The bill, which requires a three year waiting period before someone can petition a court to have their record for certain non-violent misdemeanors shielded (made invisible from public view with exceptions for certain parties, like law enforcement agencies), and which requires notice of the shielding application be given to both the State’s Attorney’s Office as well as any victims who may raise objections to the petition, first emerged in 2012. Since then legislators and advocates have worked with parties opposed to the bill in order to address their concerns, producing the current version which they argue is ready for passage in the legislature.

Sen. Michael Hough (R-Carroll and Frederick Counties), who formerly opposed the legislation as a member of the House of Delegates, testified in favor of SB 526, saying “I’ve got to give a lot of credit to the advocates for this because they really worked with us, and they really scaled this back from where it was . . . This really makes sense. It’s reasonable crimes that we’re talking about (shielding), we’re not talking about expungement.”
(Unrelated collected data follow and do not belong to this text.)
Lemma canonical_array_ok l : (∀ x, x ∈ l → ∃ b, canonicalize x = Ok b) → ∃ b, canonicalize (VArray l) = Ok b.
Proof.
  intros Hl. cbn [canonicalize].
  destruct (write_all_ok true (map (λ x, ([], canonicalize x)) l)) as [bs ->]; [|by eexists].
  intros p (x & -> & Hx)%elem_of_map_list. cbn [snd]. by apply Hl.
Qed.

Lemma canonical_number_ok n : - maxSafeInt < n < maxSafeInt → ∃ b, canonicalize (VNumber (Itoa n)) = Ok b.
Proof. intros Hn. eexists. cbn [canonicalize]. by apply write_Itoa. Qed.

Lemma canonical_strings_ok m : (∀ p, p ∈ m → ∃ s, p.2 = VString s) → ∃ b, canonicalize (VObject m) = Ok b.
Proof. intros Hm. apply canonical_object_ok. intros p Hp. destruct (Hm p Hp) as [s ->]. by eexists. Qed.

Lemma opt_member_strings k s p : p ∈ opt_member k s → ∃ s, p.2 = VString s.
Proof. unfold opt_member. destruct s; [by intros ?%elem_of_nil|]. intros ->%list_elem_of_singleton. by eexists. Qed.

Lemma canonical_artifact_ok a : ∃ b, canonicalize (artifact_value a) = Ok b.
Proof.
  apply canonical_strings_ok. intros p Hp. repeat apply elem_of_app in Hp as [Hp|Hp]; by eapply opt_member_strings.
Qed.

Definition value_ok (p : bytes * value) : Prop := ∃ b, canonicalize p.2 = Ok b.
Lemma opt_member_ok k s p : p ∈ opt_member k s → value_ok p.
Proof. intros Hp. unfold value_ok. destruct (opt_member_strings _ _ _ Hp) as [x ->]. by eexists. Qed.
Lemma opt_exit_ok r p : result_texts r → p ∈ opt_exit (ExitCode r) → value_ok p.
Proof.
  intros (_ & _ & _ & He & _) Hp. unfold opt_exit in Hp. destruct (ExitCode r) as [n|]; [|by apply elem_of_nil in Hp].
  apply list_elem_of_singleton in Hp as ->. apply canonical_number_ok. pose proof (He n eq_refl).
  unfold minExitCode, maxExitCode, maxSafeInt in *. lia.
Qed.
Lemma opt_artifacts_ok l p : p ∈ opt_artifacts l → value_ok p.
Proof.
  unfold opt_artifacts. destruct l as [[|a l]|]; try (by intros ?%elem_of_nil). intros ->%list_elem_of_singleton.
  apply canonical_array_ok. intros x (b & -> & _)%elem_of_map_list. apply canonical_artifact_ok.
Qed.

Lemma CanonicalResult_ok r : result_texts r → ∃ b, CanonicalResult r = Ok b.
Proof.
  intros Hr. unfold CanonicalResult, canonicalMap, CanonicalValue.
  destruct (canonical_object_ok (resultCanonicalValue r)) as [b ->]; [|by eexists].
  intros p Hp. unfold resultCanonicalValue in Hp. apply elem_of_cons in Hp as [->|Hp]; [by eexists|].
  repeat apply elem_of_app in Hp as [Hp|Hp]; eauto using opt_member_ok, opt_exit_ok, opt_artifacts_ok.
  all: try (by eapply opt_member_ok). all: try (by eapply opt_exit_ok). by eapply opt_artifacts_ok.
Qed.

(** A stored result of the request package reads back. *)
Lemma stored_result_back r b : result_texts r → CanonicalResult r = Ok b → decodeStoredResult b = Ok r.
Proof.
  intros Hr Hb. destruct (canonical_members _ _ (wf_result_value r Hr) Hb) as (m & Hp & _ & Hk & _ & Hm).
  unfold decodeStoredResult. rewrite Hp. cbn [rbind]. apply DecodeResult_reads; [done| |done].
  eapply check_members_perm; [exact Hk|]. apply check_members_known, result_value_keys.
Qed.

Module WSLemmas.
Import WS.

Definition ws_texts (r : WSResult) : Prop :=
  result_texts (base r) ∧ valid_utf8 (Notes r) = true ∧
  (Verification r = verification_text VerificationNone ∨ Verification r = verification_text VerificationTestsPassed).
(** ** Patterns *)

Definition hex_id (c : Z) (s : bytes) : bool :=
  match s with
  | a :: b :: ds => (a =? c) && (b =? 0x2D) && (length ds =? 32)%nat && forallb is_lower_hex ds
  | _ => false
  end.
Definition ValidID (s : bytes) : bool := hex_id 0x72 s.
Definition teamPattern (s : bytes) : bool := hex_id 0x74 s.
Definition key_char (c : Z) : bool :=
  in_range 0x41 0x5A c || in_range 0x61 0x7A c || is_digit c || (c =? 0x5F) || (c =? 0x2D).
Definition keyPattern (s : bytes) : bool := (length s =? 43)%nat && forallb key_char s.
Definition name_char (c : Z) : bool := in_range 0x61 0x7A c || is_digit c || (c =? 0x2E) || (c =? 0x5F) || (c =? 0x2D).
Definition ValidRunCommand (s : bytes) : bool :=
  (1 <=? length s)%nat && (length s <=? 64)%nat && forallb name_char s.
Definition actionPattern (s : bytes) : bool :=
  (1 <=? length s)%nat && (length s <=? 64)%nat && forallb name_char s.
Definition commitmentPattern (s : bytes) : bool := (length s =? 64)%nat && forallb is_lower_hex s.

(** ** Validate *)

Definition one_of (s : bytes) (l : list bytes) : bool := bool_decide (s ∈ l).

Definition checkBriefBytes (s : bytes) : checked unit :=
  let? _ := checkBytes (field "brief") s 1 16384 in
  guard? negb (hasControl s newline_tab) else FieldError (field "brief") in Ok tt.

Definition validateDebate (r : Request) : checked unit :=
  if negb (bool_decide (Type_ r = TypeDebate)) then
    match Debate r with Some _ => Err (FieldError (field "debate")) | None => Ok tt end
  else match Debate r with
  | None => Err (FieldError (field "debate"))
  | Some d =>
      guard? commitmentPattern (Commitment d) else FieldError (field "debate.commitment") in
      guard? in_range 1 5 (Rounds d) else FieldError (field "debate.rounds") in
      guard? in_range 300 86400 (TurnTimeoutS d) else FieldError (field "debate.turn_timeout_s") in
      guard? bool_decide (Grant r = None) else FieldError (field "requested_grant") in
      guard? bool_decide (Run r = None) else FieldError (field "run") in
      guard? negb (hasC1 (Brief r) || rune_in (Brief r) 0x2028 || rune_in (Brief r) 0x2029) else FieldError (field "brief") in
      Ok tt
  end.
Caryn Aslan, a senior policy advocate with the Job Opportunities Task Force, also testified on behalf of the bill, saying, “I think it’s very important to remember that there’s a process that individuals must go through. And the fact that an individual must wait a waiting period, not commit any other crimes, petition the courts, that is an individual whom we want to give a second chance. That is a disciplined individual that’s saying I need this opportunity in order to move forward.”

Opposition to the bill was expressed by groups representing business owners and landlords. They argued that while people should have second chances in areas like employment or housing, the decision to do so should remain in the hands of employers and landlords, left free to make an individual assessment unfettered by a government policy.

Jessica Cooper, the Maryland state director for the National Federation of Independent Business, an organization representing over 4,000 small business owners, told the committee, “The business community generally supports efforts to give second chances to employees . . . but a business owner is better positioned than the government to determine who they hire, and they make these decisions based on many different factors. This is not the only they take into consideration, but access to public criminal records is an important resource for small employers,” said Cooper. She gave the example of someone looking to hire a person to manage her company’s inventory having an interest in knowing about a past, misdemeanor theft conviction (currently a theft under $1,000), which SB 526 would make eligible for shielding.

Tommy Tompsett, the director of government affairs for the Maryland Multi-Housing Association Inc., a trade association for landlords, said it was important for landlords to have access to criminal records because they have to take into account not only a prospective renter, but the community of tenants into which that prospective renter would be allowed. “We (landlords) do rent to people with criminal backgrounds. I mean we do it all the time, but I think it’s a business decision on our part to look at what that background entails.”